Following Pyle and Elliott, we presumed that the 1928 event listed on Table 1 could be treated as a continuation of the activity dated 1925–26. The 1950 eruption is regarded by Pyle and Elliott as anomalous in terms of eruption duration as a function of inter-eruption interval (their figure sixteen); we retained it here because an alternative view on their figure sixteen is that a duration/interval relationship curve should intercept close to zero duration for inter-eruption intervals tending towards zero. From these data, the mean interval for a Poisson process is ~ 70 years. This suggests a “base rate” annual probability of eruption in any one year of about 2%, in the absence of other information.

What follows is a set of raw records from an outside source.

(** Wallet options: personal + ventures where user is buyer or co-owner. *)
Definition myVentures : list Venture :=
  match cartAuthUser with
  | None => []
  | Some u =>
      List.filter
        (fun v =>
           if negb (bool_decide (v_status v = proposed))
              && negb (bool_decide (v_status v = ongoing))
           then false
           else
             let member := getMemberForUser (venturesState (base s)) (v_id v) (username u) in
             (* Legacy fallback: check ownerName contains username *)
             let isLegacyOwner :=
               negb (bool_decide (is_Some member))
               && (bool_decide (v_ownerName v = displayName u)
                   || str_includes (toLowerCase (v_ownerName v))
                                   (toLowerCase (username u))) in
             if isLegacyOwner then true
             else match member with
                  | Some m =>
                      bool_decide (m_privilege m = Some co_owner)
                      || bool_decide (m_privilege m = Some buyer)
                      || default false (m_isOwner m)
                  | None => false
                  end)
        (ventures (venturesState (base s)))
  end.

(** Venture wallet balance from transactions (not the stale
    [currentFunding] field). *)
Definition getVentureBalance (ventureId : string) : float :=
  sum_by tx_amount (getVentureTxs (venturesState (base s)) ventureId).

Definition walletOptions : list WalletOption :=
  {| wo_key := "personal"; wo_label := "Personal Wallet";
     wo_balance := personalBalance; wo_ventureId := None |}
  :: map (fun v => {| wo_key := v_id v; wo_label := v_name v;
                      wo_balance := getVentureBalance (v_id v);
                      wo_ventureId := Some (v_id v) |})
         myVentures.

Definition walletItems : list CartStore64.CartItem :=
  if bool_decide (selectedWalletKey = "personal")
  then List.filter (fun i => bool_decide (CartStore64.ci_ventureId i = None)) pendingItems
  else List.filter (fun i => bool_decide (CartStore64.ci_ventureId i = Some selectedWalletKey))
                   pendingItems.

Definition selectedWallet : option WalletOption :=
  List.find (fun o => bool_decide (wo_key o = selectedWalletKey)) walletOptions.

Definition subtotal : float :=
  sum_by (fun i => CartStore64.ci_price i * CartStore64.ci_quantity i) walletItems.

Definition hasItems : bool := bool_decide (0 < length walletItems)%nat.

Definition delivery : float := if hasItems then 50 else 0.

Definition total : float := subtotal + delivery.

(** [(selectedWallet?.balance ?? 0) >= total] *)
Definition hasEnoughFunds : bool :=
  total <=? default 0 (wo_balance <$> selectedWallet).

Definition itemNames : string :=
  joinNames (map CartStore64.ci_name (take 2 walletItems)).

Definition moreItems : string :=
  if bool_decide (2 < length walletItems)%nat
  then " +" +:+ show (Z.of_nat (length walletItems) - 2)%Z +:+ " more"
  else "".

(** [handleCheckout], with the confirmation dialog answered "Confirm". *)
Definition handleCheckout (clk : Clock) : list CartDispatch :=
  if negb hasItems || negb hasEnoughFunds then []
  else if bool_decide (selectedWalletKey = "personal") then
    match cartAuthUser with
    | Some u => [ ToBase (ToWallet (WalletStore64.DEDUCT (username u) total
                                      (Some "Cart Checkout"))) ]
    | None => []
    end
    ++ [ ToCart CartStore64.CHECKOUT_PERSONAL;
         ToBase (AddNotification NotificationsStore.general "Order Placed"
                   ("₹" +:+ numberToString total +:+ " paid from Personal Wallet for "
                    +:+ itemNames +:+ moreItems +:+ ".")
                   None) ]
  else
    (* Deduct from venture wallet by adding a negative transaction *)
    [ ToBase (ToVentures (ADD_VENTURE_TX selectedWalletKey
        {| tx_id := "tx-cart-" +:+ show (now clk);
           tx_ventureId := selectedWalletKey;
           tx_type := purchase;
           tx_amount := - total;
           tx_description := "Supplies purchase";
           tx_timestamp := iso clk;
           tx_username := default "Unknown" (displayName <$> cartAuthUser) |}));
      ToCart (CartStore64.CHECKOUT_VENTURE selectedWalletKey);
      ToBase (AddNotification NotificationsStore.general "Order Placed"
                ("₹" +:+ numberToString total +:+ " paid from "
                 +:+ default "venture" (wo_label <$> selectedWallet)
                 +:+ " wallet for " +:+ itemNames +:+ moreItems +:+ ".")
                (Some selectedWalletKey)) ].

End Checkout.

End CartScreen64.

(* ------------------------------------------------------------------ *)
(** ** A cart on the start-up stores *)

Module CartScenario64.
Import PrimFloat.
Import VentureDetail (AppUser).
Import Scenario64.
Local Open Scope float_scope.

(** Two products of the marketplace, put in v1's cart: 2 packs of trash
    bags at 80 and 4 pairs of gloves at 45. *)
Definition trashBags : CartStore64.NewItem :=
  {| CartStore64.ni_itemId := "p5"; CartStore64.ni_itemType := CartStore.product;
     CartStore64.ni_name := "Trash Bags (Pack of 20)";
     CartStore64.ni_image :=
       "https://images.unsplash.com/photo-1542601906897-ecd5e2b5b8b0?w=400&q=80";
     CartStore64.ni_price := 80; CartStore64.ni_quantity := 2;
     CartStore64.ni_ventureId := Some "v1";
     CartStore64.ni_ventureName := Some "Sayaji Park Cleanup" |}.

Definition gloves : CartStore64.NewItem :=
  {| CartStore64.ni_itemId := "p1"; CartStore64.ni_itemType := CartStore.product;
     CartStore64.ni_name := "Heavy Duty Gloves";
     CartStore64.ni_image :=
       "https://images.unsplash.com/photo-1583947581924-860bda6a26df?w=400&q=80";
     CartStore64.ni_price := 45; CartStore64.ni_quantity := 4;
     CartStore64.ni_ventureId := Some "v1";
     CartStore64.ni_ventureName := Some "Sayaji Park Cleanup" |}.

(** The stores after a first start, with the two products added to the
    cart at minutes 1 and 2. *)
Definition cart : CartStore64.State :=
  fold_left CartStore64.reducer
    [ CartStore64.firstLoad;
      CartStore64.addToCart (at_ 1) "a1b2c" gloves;
      CartStore64.addToCart (at_ 2) "d3e4f" trashBags ]
    CartStore64.initialState.

Definition cartStores : CartScreen64.Stores :=
  {| CartScreen64.base := start; CartScreen64.cartState := cart |}.

End CartScenario64.

(* ------------------------------------------------------------------ *)
(** * Properties *)

(** ** Shared list facts *)

Lemma includes_elem_of {A : Type} `{EqDecision A} (l : list A) (x : A) :
  includes l x = true ↔ x ∈ l.
Proof.
  unfold includes. rewrite existsb_exists. split.
  - intros (y & Hin & Heq). apply bool_decide_eq_true in Heq. subst y.
    by apply list_elem_of_In.
  - intros Hin. exists x. split; [by apply list_elem_of_In |].
    by apply bool_decide_eq_true.
Qed.

Lemma sum_by_from {A : Type} (f : A -> Z) (xs : list A) (acc : Z) :
  fold_left (fun sum x => sum + f x) xs acc = acc + sum_by f xs.
Proof.
  unfold sum_by. revert acc.
  induction xs as [| x xs IH]; intros acc; simpl; [lia |].
  rewrite IH, (IH (0 + f x)). lia.
Qed.

Lemma sum_by_cons {A : Type} (f : A -> Z) (x : A) (xs : list A) :
  sum_by f (x :: xs) = f x + sum_by f xs.
Proof. unfold sum_by at 1. simpl. by rewrite sum_by_from. Qed.

(** [Math.round] of [r * (a / t)] is the nearest integer to [r * a / t],
    ties upwards. *)
Lemma Math_round_ratio (r a t : Z) :
  0 < t →
  Math_round (Qmult (inject_Z r) (Qdiv (inject_Z a) (inject_Z t)))
  = (2 * r * a + t) / (2 * t).
Proof.
  intros Ht. unfold Math_round. rewrite Zdiv_Qdiv. apply Qfloor_comp.
  rewrite inject_Z_plus, !inject_Z_mult.
  assert (Hne : ¬ Qeq (inject_Z t) 0%Q).
  { change 0%Q with (inject_Z 0). rewrite inject_Z_injective. lia. }
  field. exact Hne.
Qed.

(** ** Permission model *)

Section PermissionFacts.
Import MockData Permissions.

(** C7.  The owner flag short-circuits [can] to true for every privilege
    (null included) and every permission; without it [can] is exactly a
    membership test in [PRIVILEGE_PERMISSIONS], so a viewer cannot
    COMPLETE_TASK, a non-member can VIEW_VENTURE, and a permission outside
    the privilege's list is refused. *)
Theorem can_owner_override_and_table_lookup :
  (∀ privilege permission, can privilege permission true = true)
  ∧ can (Some viewer) COMPLETE_TASK false = false
  ∧ can None VIEW_VENTURE false = true
  ∧ (∀ privilege permission,
       can privilege permission false = true
       ↔ permission ∈ PRIVILEGE_PERMISSIONS privilege)
  ∧ (∀ privilege permission,
       can privilege permission false = false
       ↔ permission ∉ PRIVILEGE_PERMISSIONS privilege).
Proof.
  split; [done |]. split; [done |]. split; [done |].
  assert (Hlookup : ∀ privilege permission,
             can privilege permission false = true
             ↔ permission ∈ PRIVILEGE_PERMISSIONS privilege).
  { intros privilege permission. unfold can. apply includes_elem_of. }
  split; [exact Hlookup |].
  intros privilege permission. rewrite <- Hlookup.
  destruct (can privilege permission false); split; congruence.
Qed.

End PermissionFacts.

(** ** Wallet ledger *)

Section WalletFacts.
Import WalletStore.

Lemma getOrCreateWallet_insert wallets authUsername wallet :
  getOrCreateWallet (<[authUsername := wallet]> wallets) authUsername = wallet.
Proof. unfold getOrCreateWallet. by rewrite lookup_insert_eq. Qed.

Lemma getOrCreateWallet_insert_ne wallets authUsername other wallet :
  authUsername ≠ other →
  getOrCreateWallet (<[authUsername := wallet]> wallets) other
  = getOrCreateWallet wallets other.
Proof. intros Hne. unfold getOrCreateWallet. by rewrite lookup_insert_ne. Qed.

Lemma getBalance_TOPUP clk state authUsername amount label :
  getBalance (reducer clk state (TOPUP authUsername amount label)) authUsername
  = getBalance state authUsername + amount.
Proof. unfold getBalance. simpl. by rewrite getOrCreateWallet_insert. Qed.

Lemma getBalance_TOPUP_ne clk state authUsername other amount label :
  authUsername ≠ other →
  getBalance (reducer clk state (TOPUP authUsername amount label)) other
  = getBalance state other.
Proof.
  intros Hne. unfold getBalance. simpl. by rewrite getOrCreateWallet_insert_ne.
Qed.

Lemma getBalance_DEDUCT clk state authUsername amount label :
  getBalance (reducer clk state (DEDUCT authUsername amount label)) authUsername
  = Z.max 0 (getBalance state authUsername - amount).
Proof. unfold getBalance. simpl. by rewrite getOrCreateWallet_insert. Qed.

If the memory-less Poisson assumption is questionable for this history, alternative distributions can be suggested. For instance, notwithstanding the relative paucity of data, lognormal distributions can be found that offer plausible alternative fits to the inter-eruption intervals from 1570/73 onwards, as shown on Figure 2 [interval data are binned into 20 yr counts, centred at 10, 30, 50 …..150, 170 years]. Three lognormal PDFs are shown which have mean and variance parameters chosen so that the trio span a range of possible representative choices, the purpose being simply to illustrate associated uncertainty. Using Mathcad v11 functions DLNORM and Linfit (Mathsoft [2003]), resulting correlation coefficients indicate elementary – and varying – measures of goodness-of-fit for these three choices, i.e. corr. coeff. f1 = 0.7; f2 = 0.85; f3 = 0.3, respectively. The DLNORM function f2, with mean = 4.5 and s.d. = 1.42, is the best of these three (broken/dashed black line on Figure 2).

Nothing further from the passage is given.